── Excerpted data ──
(* ===== verification/StateMachineSafety.v ===== *)
(** * State machine safety

    Over the runs of the cluster in which the membership is fixed and no node
    falls behind a snapshot, all nodes apply one and the same sequence of
    entries, in its order, and that sequence only grows.

    The start of a cluster is related to the empty machine ([sim_start]), every
    run keeps the relation ([sim_runs]), and in a related state the longest
    committed log is the sequence ([longest_agreed]). *)

From S2P Require Import Prelude Types Config Json Envelope Disk Wal SnapshotStore.
From S2P Require Import Node Roles Election Apply Replication Client Startup RunLoop.
From S2P Require Import NodeFacts ReplicationFacts StateMachine ApplyFacts ElectionFacts.
From S2P Require Import ReplicationSpec Cluster Schedule ElectionSafety RaftProtocol.
From S2P Require Import Agreement FullLog LogSteps Simulation SimSteps SimAccept SimRun.
From S2P Require Import TransportSpec CommandsSpec Scenarios.

(** ** The start *)

(** A node that has stored nothing yet. *)
Definition blank (r : Raft) : Prop :=
  lastIncludedIndex r = 0 ∧ lastIncludedTerm r = 0 ∧ commitIndex r = 0 ∧ lastApplied r = 0 ∧
  nextIndex r = ∅ ∧ kv r = ∅ ∧ dedupTable r = ∅ ∧ campaigns r = [].

(** The node [n], started for the first time. *)
Definition started `{!ProtoCodec} `{!Dialer} (n : string) (r : Raft) : Prop :=
  ∃ peers dir threshold now r0,
    NewRaft n peers dir threshold now no_files = Ok r0 ∧ Start r0 = (None, r).

(** The members start with nothing stored. *)
Definition new_cluster `{!ProtoCodec} `{!Dialer} (M : gset string) (s : Net) : Prop :=
  soup s = [] ∧ map_Forall (λ n r, n ∈ M ∧ n ≠ "" ∧ started n r) (nodes s).

(** ** The sequence of entries a node replays *)

Record replays (H : list LogEntry) (r : Raft) : Prop := {
  rp_indices : 0 ≤ lastApplied r ≤ commitIndex r ∧ commitIndex r ≤ Z.of_nat (length H);
  rp_store : sm_of r = sm_after H (Z.to_nat (lastApplied r));
  rp_log i : lastIncludedIndex r < i ≤ commitIndex r → getEntry r i = H !! Z.to_nat (i - 1)
}.

Definition all_replay (H : list LogEntry) (s : Net) : Prop :=
  map_Forall (λ _ r, replays H r) (nodes s).

Section Start.
Context {PC : ProtoCodec} {DL : Dialer}.
Context (M : gset string) (Hodd : Z.odd (Z.of_nat (size M)) = true).

Definition first_abs (s : Net) : Abs :=
  mkAbs (λ n, default 0 (currentTerm <$> nodes s !! n)) (λ _, []) (λ _, None) (λ _, None)
    (λ _, []) (λ _, O) (λ _, O).

Lemma first_abs_inv s : fresh_cluster s → protocol_inv M (first_abs s).
Proof.
  intros [_ Hn]. split; simpl; try done.
  - intros n. destruct (nodes s !! n) as [r|] eqn:Hr; simpl; [|done].
    by apply (map_Forall_lookup_1 _ _ _ _ Hn) in Hr as (_ & _ & _ & _ & _ & Ht).
  - intros n e He. by apply elem_of_nil in He.
Qed.

Lemma blank_full r : log r = [] → blank r → full [] r.
Proof.
  intros Hl (Hb & Ht & Hc & Ha & _ & Hk & Hd & _).
  assert (Hlast : lastLogIndex r = 0) by (unfold lastLogIndex; by rewrite Hl, Hb).
  split.
  - split.
    + unfold log_wf. rewrite Hb, Hl. split_and!; [done|done|apply layout_nil].
    + unfold base. rewrite Hb. simpl. lia.
    + by rewrite Hl, drop_nil.
    + apply layout_nil.
    + unfold base. by rewrite Ht, Hb.
  - unfold indices_ok. rewrite Hb, Ha, Hc, Hlast. lia.
  - unfold sm_of. by rewrite Hk, Hd, Ha.
Qed.

Lemma started_blank n r :
  started n r → node_id r = n ∧ state r = Follower ∧ votedFor r = "" ∧ log r = [] ∧
    0 ≤ currentTerm r ∧ blank r.
Proof.
  intros (peers & dir & threshold & now & r0 & Hnew & Hs).
  rewrite NewRaft_fresh in Hnew. injection Hnew as <-. unfold Start, connectToPeers in Hs.
  match type of Hs with context [connectToPeersLocked ?x] => set (r0 := x) in Hs end.
  assert (node_id r0 = n ∧ state r0 = Follower ∧ votedFor r0 = "" ∧ log r0 = [] ∧
    0 ≤ currentTerm r0 ∧ blank r0) as H0 by done. clearbody r0.
  destruct (connectToPeersLocked_frame r0) as [g Hg].
  destruct (connectToPeersLocked r0) as [[e|] r1]; [done|]. simpl in Hg. subst r1.
  injection Hs as <-. exact H0.
Qed.

Lemma new_fresh s :
  new_cluster M s → fresh_cluster s ∧ map_Forall (λ n r, n ∈ M ∧ blank r) (nodes s).
Proof.
  intros [Hs Hn]. split; [split; [done|]|]; intros n r Hr;
    apply (map_Forall_lookup_1 _ _ _ _ Hn) in Hr as (? & ? & Hst); apply started_blank in Hst;
    naive_solver.
Qed.

Lemma sim_start s : new_cluster M s → sim M ∅ ∅ (first_abs s) s.
Proof.
  intros [Hf Hb]%new_fresh. pose proof Hf as [Hs Hn].
  split.
  - by apply fresh_inv.
  - by apply first_abs_inv.
  - by intros t.
  - intros n t c. rewrite lookup_empty. split; [done|]. by intros (l & ?).
  - intros t c. split; [set_solver|done].
  - by intros t [c ?].
  - intros n r Hr. pose proof (map_Forall_lookup_1 _ _ _ _ Hn Hr) as (_ & _ & Hst & _ & Hl & _).
    destruct (map_Forall_lookup_1 _ _ _ _ Hb Hr) as [Hin Hbl]. split; [done|].
    pose proof Hbl as (_ & _ & Hc & _ & Hnx & _ & _ & Hcp). split; simpl.
    + by rewrite Hr.
    + by apply blank_full.
    + left. by rewrite Hc.
    + by rewrite Hnx, lookup_empty.
    + by rewrite Hst.
    + by rewrite Hst.
    + by rewrite Hst.
    + intros t i lt. rewrite Hcp. by intros ?%elem_of_nil.
  - intros p. rewrite Hs. by intros ?%elem_of_nil.
Qed.

(** ** The longest committed log *)

Definition settled (g : Abs) (H : list LogEntry) : Prop := ∃ T, agreed M g T (length H) H.

Lemma settled_take g T c l : agreed M g T c l → settled g (take c l) ∧ length (take c l) = c.
Proof.
  intros Ha. pose proof (agreed_length _ _ _ _ _ Ha) as Hc.
  assert (Hl : length (take c l) = c) by (rewrite length_take; lia).
  split; [|done]. exists T. rewrite Hl. eapply agreed_take; [|exact Ha]. by rewrite take_take, Nat.min_id.
Qed.

Lemma settled_prefix g H1 H2 :
  protocol_inv M g → settled g H1 → settled g H2 → (length H1 ≤ length H2)%nat →
  H1 `prefix_of` H2.
Proof.
  intros Hg [T1 A1] [T2 A2] Hle. exists (drop (length H1) H2).
  rewrite <- (take_drop (length H1) H2) at 1. f_equal.
  trans (take (length H1) H1); [|apply firstn_all].
  apply (agreed_agree M g T2 T1); [done|by eapply agreed_le|done].
Qed.

Lemma proto_run_agreed g g' T c l :
  proto_run M g g' → protocol_inv M g → agreed M g T c l →
  protocol_inv M g' ∧ agreed M g' T c l.
Proof.
  intros Hr. induction Hr as [g|g1 g2 g3 [n Hs] _ IH]; intros Hg HT; [done|].
  apply IH; [by eapply proto_step_inv|].
  eapply agreed_grows; [by apply (proto_step_grows M g1 Hg n)|done|done].
Qed.

Lemma proto_run_settled g g' H :
  proto_run M g g' → protocol_inv M g → settled g H → settled g' H.
Proof. intros Hr Hg [T HT]. exists T. by eapply proto_run_agreed. Qed.

(** The log of a leader. *)
Lemma leader_log fv won g s n r :
  sim M fv won g s → nodes s !! n = Some r → state r = Leader →
  is_Some (a_leader g (currentTerm r)) ∧ a_log g n = a_llog g (currentTerm r).
Proof.
  intros [Hinv Hg _ _ Hwon _ Hn _] Hr Hs. destruct (Hn n r Hr) as [_ Hrel].
  assert (Hl : a_leader g (currentTerm r) = Some n).
  { apply Hwon. by apply (ni_leader _ _ _ _ (proj1 Hinv n r Hr)). }
  split; [by eexists|]. apply (pi_leader_log M g Hg); [done|apply Hrel].
Qed.

(** One log that is committed and includes what every node has committed. *)
Lemma longest_agreed fv won g s H0 :
  sim M fv won g s → settled g H0 →
  ∃ H, H0 `prefix_of` H ∧ settled g H ∧
    ∀ n r, nodes s !! n = Some r → take (Z.to_nat (commitIndex r)) (a_log g n) `prefix_of` H.
Proof.
  intros [_ Hg _ _ _ _ Hn _] H0s. generalize (λ n r Hr, proj2 (Hn n r Hr)). clear Hn.
  induction (nodes s) as [|n r m Hm IH] using map_ind; intros Hn.
  { exists H0. split_and!; [done|done|]. intros n r. by rewrite lookup_empty. }
  destruct IH as (H & Hpre & Hset & Hall).
  { intros n' r' Hr'. apply Hn. rewrite lookup_insert_ne; [done|]. intros ->. congruence. }
  pose proof (nr_commit _ _ _ _ (Hn n r (lookup_insert_eq _ _ _))) as Hc.
  destruct (settled_take _ _ _ _ Hc) as [Hs' _]. set (L := take _ (a_log g n)) in *.
  destruct (decide (length L ≤ length H)%nat) as [Hle|Hgt].
  - exists H. split_and!; [done|done|]. intros n' r'. rewrite lookup_insert_Some.
    intros [[<- <-]|[_ Hr']]; [|by apply Hall]. by apply (settled_prefix g).
  - assert (HL : H `prefix_of` L) by (apply (settled_prefix g); (done || lia)).
    exists L. split_and!; [by etrans|done|]. intros n' r'. rewrite lookup_insert_Some.
    intros [[<- <-]|[_ Hr']]; [done|]. etrans; [by apply (Hall n' r')|done].
Qed.

Lemma node_replays g n r H :
  node_rel M g n r → take (Z.to_nat (commitIndex r)) (a_log g n) `prefix_of` H → replays H r.
Proof.
  intros Hr Hpre. pose proof (nr_full _ _ _ _ Hr) as HF. pose proof (fl_repr _ _ HF) as Hrepr.
  destruct (fl_ok _ _ HF) as [[Hi1 Hi2] Hi3]. rewrite (repr_last _ _ Hrepr) in Hi3.
  pose proof (repr_base _ _ Hrepr) as Hb. pose proof (repr_room _ _ Hrepr) as Hroom.
  set (c := Z.to_nat (commitIndex r)) in *.
  assert (Hlen : length (take c (a_log g n)) = c) by (rewrite length_take; lia).
  pose proof (prefix_length _ _ Hpre) as Hle.
  assert (Ht : take c (a_log g n) = take c H).
  { destruct Hpre as [x ->]. rewrite take_app_le by lia. by rewrite take_take, Nat.min_id. }
  split.
  - lia.
  - rewrite (fl_sm _ _ HF). unfold sm_after. do 2 f_equal. apply (take_eq_le _ c); [lia|done].
  - intros i Hi. replace i with (Z.of_nat (Z.to_nat i)) at 1 by lia.
    rewrite (repr_entry _ _ Hrepr) by (unfold max_int64 in *; lia).
    replace (Z.to_nat (i - 1)) with (Z.to_nat i - 1)%nat by lia.
    apply (lookup_take_eq c); [done|lia].
Qed.

(** A related state, and what was settled before, have a common sequence. *)
Lemma sim_replay fv won g s H0 :
  sim M fv won g s → settled g H0 → ∃ H, H0 `prefix_of` H ∧ settled g H ∧ all_replay H s.
Proof.
  intros Hsim H0s. destruct (longest_agreed fv won g s H0 Hsim H0s) as (H & Hpre & Hset & Hall).
  exists H. split_and!; [done|done|]. intros n r Hr.
  apply (node_replays g n); [by apply (si_nodes _ _ _ _ _ Hsim)|by apply Hall].
Qed.
End Start.

(** A state that a run reaches, and the machine behind it. *)
Lemma reached `{!ProtoCodec} `{!Dialer} M s0 s :
  Z.odd (Z.of_nat (size M)) = true → new_cluster M s0 → runs (calm M) s0 s →
  ∃ fv won g, sim M fv won g s.
Proof.
  intros Hodd Hnew Hr.
  destruct (sim_runs M Hodd (calm M) _ _ _ _ _ (λ _ H, H) (sim_start M Hodd s0 Hnew) Hr)
    as (_ & fv & won & g & _ & Hsim). by exists fv, won, g.
Qed.

(** C2. State machine safety.  Start a cluster with an odd number of members
    and nothing stored, and let the nodes run, campaign, propose and replicate
    with messages lost, late, duplicated and reordered.  At any moment there is
    one sequence of entries such that the store and the request table of every
    node are what the state machine makes of the first [lastApplied] entries,
    and the log of every node holds the same entries up to its commit index;
    and at any later moment the sequence has only grown.  The runs are those in
    which the membership stays, the indices fit, and nobody sends a snapshot. *)
Theorem state_machine_safety `{!ProtoCodec} `{!Dialer} M s0 s1 s2 :
  Z.odd (Z.of_nat (size M)) = true → new_cluster M s0 →
  runs (calm M) s0 s1 → runs (calm M) s1 s2 →
  ∃ H1 H2, H1 `prefix_of` H2 ∧ all_replay H1 s1 ∧ all_replay H2 s2.
Proof.
  intros Hodd Hnew Hr1 Hr2. destruct (reached M s0 s1 Hodd Hnew Hr1) as (fv1 & won1 & g1 & Hsim1).
  destruct (sim_runs M Hodd (calm M) _ _ _ _ _ (λ _ H, H) Hsim1 Hr2) as (_ & fv2 & won2 & g2 & Hrun & Hsim2).
  destruct (sim_replay M fv1 won1 g1 s1 [] Hsim1) as (H1 & _ & Hset1 & Hf1).
  { exists 0. by left. }
  pose proof (proto_run_settled M g1 g2 H1 Hrun (si_proto _ _ _ _ _ Hsim1) Hset1) as Hset1'.
  destruct (sim_replay M fv2 won2 g2 s2 H1 Hsim2 Hset1') as (H2 & Hpre & _ & Hf2).
  by exists H1, H2.
Qed.




(** ** A run *)

Definition no_install_check (p : Packet) : bool :=
  match p with Call _ _ (MInstallSnapshot _) _ => false | _ => true end.

Definition calm_check (M : gset string) (s : Net) : bool :=
  steady_check M s &&
  forallb (λ kv : string * Raft, lastLogIndex kv.2 + 1 <? max_int64) (map_to_list (nodes s)) &&
  forallb no_install_check (soup s).

Lemma calm_check_sound M s : calm_check M s = true → calm M s.
Proof.
  unfold calm_check. rewrite !andb_true_iff, !forallb_forall. intros [[Hs Hn] Hp]. split_and!.
  - by apply steady_check_sound.
  - intros n r Hr. specialize (Hn (n, r)). rewrite <- list_elem_of_In, elem_of_map_to_list in Hn.
    by apply Hn, Z.ltb_lt in Hr.
  - apply Forall_forall. intros p Hin%list_elem_of_In%Hp. by destruct p as [? ? [] ?|].
Qed.

Lemma calm_runs M l s s' :
  exec_with (calm_check M) l s = Some s' → runs (calm M) s s'.
Proof. intros H. by eapply (exec_with_runs _ _ _ _ _ (calm_check_sound M)). Qed.

(** The leader "n1" has written a key, "n3" has accepted it and leads next. *)
Definition succeed_n3 : list Action :=
  [ATimer "n3"; ASpawn "n3" 1; ADeliver 6; ADeliver 7; ASpawn "n3" 3; ADeliver 8; ADeliver 9].
Definition succeeded : Net := after succeed_n3 written.

(** A node that [boot] has started. *)
Definition boot_check (n : string) (peers : gmap string string) (threshold : Z) : bool :=
  match NewRaft n peers "data" threshold 0 no_files with
  | Ok r => bool_decide ((Start r).1 = None)
  | Err _ => false
  end.

Lemma boot_started n peers threshold :
  boot_check n peers threshold = true → started n (boot n peers threshold empty_disk).
Proof.
  unfold boot_check, boot. change empty_disk with no_files.
  destruct (NewRaft _ _ _ _ _ _) as [r0|e] eqn:Hr; [|done]. intros Hs%bool_decide_eq_true.
  exists peers, "data", threshold, 0, r0. split; [done|].
  destruct (Start r0) as [e r]. simpl in Hs. by subst e.
Qed.

Lemma trio_started t :
  boot_check "n1" peers_of_n1 1000 = true →
  boot_check "n2" {["n1" := "h1"; "n3" := "h3"]} 1000 = true →
  boot_check "n3" {["n1" := "h1"; "n2" := "h2"]} t = true →
  new_cluster trio_members (mkNet {["n1" := n1_boot; "n2" := n2_boot;
    "n3" := boot "n3" {["n1" := "h1"; "n2" := "h2"]} t empty_disk]} []).
Proof.
  intros H1%boot_started H2%boot_started H3%boot_started. split; [done|]. cbn [nodes].
  apply map_Forall_insert_2; [split; [|by split]|].
  { apply (bool_decide_unpack _). vm_compute. exact I. }
  apply map_Forall_insert_2; [split; [|by split]|].
  { apply (bool_decide_unpack _). vm_compute. exact I. }
  apply map_Forall_singleton. split; [|by split].
  apply (bool_decide_unpack _). vm_compute. exact I.
Qed.

Lemma trio_new : new_cluster trio_members trio_net.
Proof. apply (trio_started 1000); vm_compute; reflexivity. Qed.

Lemma elected_runs : runs (calm trio_members) trio_net elected.
Proof. apply (calm_runs _ elect_n1). vm_compute. reflexivity. Qed.

Lemma written_runs : runs (calm trio_members) elected written.
Proof. apply (calm_runs _ write_n1). vm_compute. reflexivity. Qed.

Lemma succeeded_runs : runs (calm trio_members) written succeeded.
Proof. apply (calm_runs _ succeed_n3). vm_compute. reflexivity. Qed.

Example state_machine_safety_witness :
  ∃ H1 H2, H1 `prefix_of` H2 ∧ all_replay H1 written ∧ all_replay H2 succeeded.
Proof.
  apply (state_machine_safety trio_members trio_net written succeeded).
  - vm_compute. reflexivity.
  - exact trio_new.
  - exact (runs_trans _ _ _ _ elected_runs written_runs).
  - exact succeeded_runs.
Defined.

Definition node_of (s : Net) (n : string) : Raft := default no_node (nodes s !! n).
───
Every line above that includes the word "simpl" should be listed.

Response to this task:
  intros [_ Hn]. split; simpl; try done.
  - intros n. destruct (nodes s !! n) as [r|] eqn:Hr; simpl; [|done].
    + unfold base. rewrite Hb. simpl. lia.
  destruct (connectToPeersLocked r0) as [[e|] r1]; [done|]. simpl in Hg. subst r1.
    pose proof Hbl as (_ & _ & Hc & _ & Hnx & _ & _ & Hcp). split; simpl.
  destruct (Start r0) as [e r]. simpl in Hs. by subst e.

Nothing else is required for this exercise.